ATO flags SMSF property development concerns

ATO SMSF property development

Property development in an SMSF is legitimate but the ATO remains concerned about schemes moving funds into super or damaging retirement incomes.

Property development via an SMSF is a legitimate investment, according to the ATO which has urged fund trustees to understand the regulatory issues involved in order to prevent their fund from being in breach of relevant laws and regulations.

In its recent “SMSF Regulator’s Bulletin 2020/1”, the regulator flagged an increase in the number of funds entering into property development arrangements and noted some funds choosing to invest in property development via joint venture arrangements, partnerships or investments through an ungeared related unit trust or company might be unaware of the complex compliance issues involved with such arrangements.

“Property development can be a legitimate investment for SMSFs and the commissioner does not have any concern with SMSFs investing in property development where it complies with the Superannuation Industry (Supervision) Act 1993 and the Superannuation Industry (Supervision) Regulations 1994,” the ATO stated.

“However, these types of investments can cause concerns where they are used to inappropriately divert income into the superannuation environment, or if SMSF assets are used to fund property development ventures in a manner that is inappropriate for and sometimes detrimental to retirement purposes.

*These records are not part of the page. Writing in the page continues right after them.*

(** *** The roster *)

(** A source whose version [v] always stands for the parse [src v], and never
    goes back. *)
Fixpoint versions_grow (src : Z → RosterParse) (lo : Z) (polls : list Poll) : Prop :=
  match polls with
  | [] => True
  | p :: polls => ∃ v, po_roster p = Some (src v, v) ∧ lo <= v ∧ versions_grow src v polls
  end.

Record roster_inv (src : Z → RosterParse) (c : Collector) : Prop := {
  ri_nonneg : 0 <= c_rosterVersion c;
  ri_slot : match c_pendingRoster c with
            | None => c_pendingRosterVersion c = c_rosterVersion c
            | Some x => c_rosterVersion c < c_pendingRosterVersion c ∧ x = src (c_pendingRosterVersion c)
            end;
}.

Definition roster_part (c : Collector) :=
  (c_pendingRoster c, c_pendingRosterVersion c, c_rosterVersion c).

Lemma roster_part_inv src c c' : roster_part c = roster_part c' → roster_inv src c → roster_inv src c'.
Proof. intros [= E1 E2 E3] [Hn Hs]. split; rewrite <-?E1, <-?E2, <-?E3; done. Qed.

Lemma roster_part_log k m c : roster_part (logFailure k m c) = roster_part c.
Proof. unfold logFailure. by destruct (String.eqb _ _). Qed.

Lemma roster_part_recover k c : roster_part (logRecovery k c) = roster_part c.
Proof. unfold logRecovery. by destruct (String.eqb _ _). Qed.

Lemma roster_part_presence p c : roster_part (sample_presence p c).1 = roster_part c.
Proof.
  unfold sample_presence. destruct (po_presence p) as [[l []]|]; simpl.
  - apply roster_part_recover.
  - by destruct (c_notedUnsupported c).
  - apply roster_part_log.
Qed.

Lemma roster_part_raws existing el raws c :
  roster_part (foldl (add_raw existing el) c raws) = roster_part c.
Proof. revert c. induction raws as [|raw raws IH]; intros c; simpl; [done|]. by rewrite IH. Qed.

Lemma roster_part_traffic p raws c s c' t :
  sample_traffic p raws c s = (c', Ok t) →
  roster_part c' = roster_part c ∧ in_roster t = c_pendingRoster c'.
Proof.
  unfold sample_traffic. destruct (sample_presence p _) as [c1 online] eqn:E.
  destruct (po_existing_err p); [done|]. intros [= <- <-]. split; [|done].
  rewrite roster_part_raws. change c1 with (c1, online).1. 
  transitivity (roster_part (sample_presence p (logRecovery PollErr c)).1); [by rewrite E|].
  rewrite roster_part_presence. apply roster_part_recover.
Qed.

Lemma sampleRoster_inv src p c v :
  roster_inv src c → c_pendingRosterVersion c <= v → po_roster p = Some (src v, v) →
  let c' := sampleRoster p c in
  roster_inv src c' ∧ c_pendingRosterVersion c' = v ∧ c_rosterVersion c' = c_rosterVersion c.
Proof.
  intros [Hn Hs] Hle Hp. unfold sampleRoster. rewrite Hp.
  assert (c_rosterVersion c <= c_pendingRosterVersion c) by (destruct (c_pendingRoster c); lia).
  destruct ((0 <? v) && negb (v =? c_rosterVersion c) && negb (v =? c_pendingRosterVersion c)) eqn:E;
    cbv zeta; simpl.
  - split_and!; [|done|done]. split; simpl; [done|]. split; [lia|done].
  - split_and!; [by split| |done]. lia.
Qed.

(** The poll's transaction ran and committed. *)
Definition writes (p : Poll) : Prop :=
  po_apply_err p = None ∧ (is_ok (po_traffic p) = true → po_existing_err p = None).

Lemma persist_roster p t c s :
  let '(c', s', _) := persist p t c s in
  match po_apply_err p with
  | Some _ => roster_part c' = roster_part c ∧ s' = s
  | None =>
      roster_part c' = match in_roster t with
                       | Some _ => (None, c_pendingRosterVersion c, c_pendingRosterVersion c)
                       | None => roster_part c
                       end ∧
      ∃ ds pr, s' = applyPoll ds pr (feed p <$> in_roster t) (unix (po_now p)) s
  end.
Proof.
  unfold persist. destruct (po_apply_err p) as [e|]; [by rewrite roster_part_log|].
  split; [|by eexists _, _]. pose proof (roster_part_recover StoreErr c) as [= E1 E2 E3].
  destruct (in_roster t); unfold roster_part; simpl; by rewrite ?E1, ?E2, ?E3.
Qed.

Lemma flush_roster p c s :
  let '(c', s') := flushRoster p c s in
  match c_pendingRoster c, po_apply_err p with
  | None, _ => c' = c ∧ s' = s
  | Some _, Some _ => roster_part c' = roster_part c ∧ s' = s
  | Some r, None =>
      roster_part c' = (None, c_pendingRosterVersion c, c_pendingRosterVersion c) ∧
      s' = applyPoll [] [] (Some (feed p r)) (unix (po_now p)) s
  end.
Proof.
  unfold flushRoster. destruct (c_pendingRoster c); [|done].
  destruct (po_apply_err p) as [e|]; [by rewrite roster_part_log|].
  split; [|done]. pose proof (roster_part_recover RosterErr c) as [= E1 E2 E3].
  unfold roster_part; simpl; by rewrite ?E2.
Qed.

(** The outcome of one poll for the roster: settled at version [v], or as
    it was. *)
Definition roster_outcome (src : Z → RosterParse) (p : Poll) (v : Z) (c : Collector) (s : S)
    (c' : Collector) (s' : S) : Prop :=
  c_rosterVersion c' = v ∧ c_pendingRoster c' = None ∧
  if decide (v = c_rosterVersion c)
  then s' = s ∨ ∃ ds pr, s' = applyPoll ds pr None (unix (po_now p)) s
  else ∃ ds pr, s' = applyPoll ds pr (Some (feed p (src v))) (unix (po_now p)) s.
Definition RenderClients (doc : document) (plan : RenderPlan) : outcome :=
  if plan_empty plan then Rendered doc false else
  match parseJSONC (parse_fuel doc) doc with
  | None => Diverges
  | Some (Err e) => RenderFailed (ScanConfig e)
  | Some (Ok root) =>
      match get root "inbounds" with
      | None => RenderFailed NoInboundsArray
      | Some inbounds =>
          match n_kind inbounds with
          | KArray =>
              match planInbounds doc plan (n_items inbounds) with
              | Err IndexOutOfRange => Panics
              | Err e => RenderFailed e
              | Ok [] => Rendered doc false
              | Ok edits =>
                  match apply_edits doc (sort_edits edits) with
                  | Some rendered => Rendered rendered true
                  | None => Panics
                  end
              end
          | _ => RenderFailed NoInboundsArray
          end
      end
  end.

(** ** The file (internal/roster/render.go) *)

(** The steps of FileRenderer.Render that can fail. *)
Inductive fileStep := ReadConfig | StatConfig | CreateTemp | WriteTemp | ChmodTemp | CloseTemp | RenameTemp.

#[global] Instance fileStep_eq_dec : EqDecision fileStep.
Proof. solve_decision. Defined.

Inductive fileResult :=
| FileResult (changed : bool)
| FileStepFailed (step : fileStep)
| FileRenderFailed (e : renderError)
| FilePanics
| FileDiverges.

(** The config on disk, and the temp file beside it while a render runs. *)
Record configFile := { cf_config : document; cf_temp : option document }.

(** FileRenderer.Render; [fails] is the step the file system refuses, if
    any. The deferred removal clears the temp file on every return. *)
Definition FileRender (fails : option fileStep) (plan : RenderPlan) (f : configFile)
    : configFile * fileResult :=
  let refused step := bool_decide (fails = Some step) in
  let keep := {| cf_config := cf_config f; cf_temp := None |} in
  if refused ReadConfig then (f, FileStepFailed ReadConfig) else
  match RenderClients (cf_config f) plan with
  | Diverges => (f, FileDiverges)
  | Panics => (f, FilePanics)
  | RenderFailed e => (f, FileRenderFailed e)
  | Rendered _ false => (f, FileResult false)
  | Rendered rendered true =>
      if refused StatConfig then (f, FileStepFailed StatConfig) else
      if refused CreateTemp then (f, FileStepFailed CreateTemp) else
      if refused WriteTemp then (keep, FileStepFailed WriteTemp) else
      if refused ChmodTemp then (keep, FileStepFailed ChmodTemp) else
      if refused CloseTemp then (keep, FileStepFailed CloseTemp) else
      if refused RenameTemp then (keep, FileStepFailed RenameTemp) else
      ({| cf_config := rendered; cf_temp := None |}, FileResult true)
  end.

End WithRuntime.

End Render.
Lemma planKeyInsert_inside doc settings add e :
  node_ok doc settings → n_kind settings = KObject → planKeyInsert doc settings add = Some e →
  te_at e = te_end e ∧ inside (n_start settings) (n_end settings) e.
Proof.
  intros Ho Hk He. pose proof (container_items _ _ Ho (or_introl Hk)) as [_ Hlt].
  unfold planKeyInsert, inside in *.
  destruct (last (n_items settings)) as [lst|] eqn:El.
  - pose proof (child_ok _ _ _ Ho (last_in _ _ El)) as (Hlok & ? & ?).
    pose proof (node_ok_start _ _ Hlok).
    destruct (last (n_propStarts settings)); destruct (multiline doc _ _);
      apply insertion_inv in He as [-> ->]; (split; [done|lia]).
  - destruct (multiline doc _ _); apply insertion_inv in He as [-> ->]; (split; [done|lia]).
Qed.

Lemma planClientsInsert_inside doc settings add e :
  node_ok doc settings → n_kind settings = KObject →
  planClientsInsert doc settings add = Ok (Some e) →
  te_at e = te_end e ∧ inside (n_start settings) (n_end settings) e ∧
  (∀ clients, get settings "clients" = Some clients →
     inside (n_start clients) (n_end clients) e ∧
     (n_trailing clients = false → ∀ n, n ∈ n_items clients → n_end n ≤ te_at e)).
Proof.
  intros Ho Hk. unfold planClientsInsert. destruct (get settings "clients") as [clients|] eqn:Eg.
  - destruct (get_ok _ _ _ _ Ho Eg) as (Hc & ? & ?).
    destruct (n_kind clients) eqn:Ek; try done. case_bool_decide; [done|]. intros [= He].
    destruct (planAppend_inside _ _ _ _ Hc Ek He) as (? & ? & ?).
    split_and!; [done|eapply inside_mono; [| |done]; lia|]. by intros ? [= <-].
  - intros [= He]. destruct (planKeyInsert_inside _ _ _ _ Ho Hk He). done.
Qed.

(** ** The edits of one inbound *)

Definition email_step (st : nat * gmap string nat) (entry : node) : nat * gmap string nat :=
  let '(i, m) := st in
  (i + 1,
   match n_kind entry, get entry "email" with
   | KObject, Some email =>
       if bool_decide (n_kind email = KString) then <[n_value email := i]> m else m
   | _, _ => m
   end).
(* ===== verification/JsonText.v ===== *)
(** * JSON texts, and what the scanner makes of them

    A grammar of JSON with comments and trailing commas; and the scan of
    every text of it. *)

From Stdlib Require Import Ascii String.
From S2P Require Import Prelude GoJson GoText Render RenderProps RenderTheorems.

Module JsonText.
Import GoJson GoText Render RenderProps RenderTheorems.

(** ** Text at a position *)

Lemma drop_cons (doc : document) pos c l :
  drop pos doc = c :: l → doc !! pos = Some c ∧ drop (pos + 1) doc = l.
Proof.
  intros Hd. split.
  - rewrite <-(Nat.add_0_r pos), <-lookup_drop, Hd. done.
  - rewrite <-drop_drop, Hd. done.
Qed.

Lemma drop_step (doc : document) pos l X : drop pos doc = l ++ X → drop (pos + length l) doc = X.
Proof. intros Hd. by rewrite <-drop_drop, Hd, drop_app_length. Qed.

Lemma drop_length_ge (doc : document) pos l X : drop pos doc = l ++ X → length l ≤ length doc - pos.
Proof. intros Hd. rewrite <-length_drop, Hd, length_app. lia. Qed.

(** A block comment's body holds no closing mark. *)
Definition no_close (body : list Z) : Prop :=
  ∀ i, ¬ ((body ++ [b_star]) !! i = Some b_star ∧ (body ++ [b_star]) !! S i = Some b_slash).

(** Blanks and comments between tokens. *)
Inductive gap : list Z → Prop :=
| GapNil : gap []
| GapBlank c l : is_blank c = true → gap l → gap (c :: l)
| GapLine body l : b_lf ∉ body → gap (b_lf :: l) → gap (b_slash :: b_slash :: body ++ b_lf :: l)
| GapBlock body l : no_close body → gap l →
    gap (b_slash :: b_star :: body ++ b_star :: b_slash :: l).

Lemma to_newline_body body l : b_lf ∉ body → to_newline (body ++ b_lf :: l) = length body.
Proof.
  induction body as [|c body IH]; simpl; [done|]. intros [Hc Hb]%not_elem_of_cons.
  replace (c =? b_lf)%Z with false by (symmetry; apply Z.eqb_neq; congruence). by rewrite IH.
Qed.

Lemma to_comment_end_body body l :
  no_close body → to_comment_end (body ++ b_star :: b_slash :: l) = length body.
Proof.
  induction body as [|c body IH]; [done|]. intros Hn.
  assert (no_close body) as Hn' by (intros i; apply (Hn (S i))).
  specialize (IH Hn'). destruct body as [|d body].
  - simpl. rewrite andb_comm. cbn. done.
  - cbn [app to_comment_end length] in *.
    destruct ((c =? b_star) && (d =? b_slash))%Z eqn:E.
    + apply andb_prop in E as [->%Z.eqb_eq ->%Z.eqb_eq]. by destruct (Hn 0).
    + f_equal. exact IH.
Qed.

“Property development ventures may also involve complex structures and the manner in which they are implemented can lead to inadvertent but serious contraventions of the regulatory rules.”

Trustees entering into such arrangements needed to be aware of a number of regulatory concerns, such as whether or not the venture amounted to the SMSF being maintained for a purpose outside those permitted by the sole purpose test, as well as whether the SMSF continued to meet relevant operating standards, the regulator pointed out.

It also said trustees needed to be conscious of income tax matters, such as non-arm’s- length income (NALI) provisions and general anti-avoidance rules, particularly where the property development arrangement involved other related parties.

“We would be concerned where circumstances indicate that the arrangement has been used to manipulate the members’ transfer balance accounts, for example, by deliberately undervaluing an asset when it enters retirement phase and counts towards the transfer balance cap, allowing a greater amount of earnings within the SMSF to be treated as exempt current pension income,” it added.

“We have previously seen property purchases funded by poorly implemented limited recourse borrowing arrangements (LRBA) and/or funding arrangements in SMSF-related entities result in breaches of the superannuation regulatory provisions and/or give rise to application of the NALI provisions.”

It stated property development arrangements involving SMSFs, particularly those that included LRBAs and related-party transactions, would continue to be monitored.

In March, the ATO said trustees should be wary of using ungeared related companies or unit trusts to invest in property development via their SMSF without fully understanding the key conditions.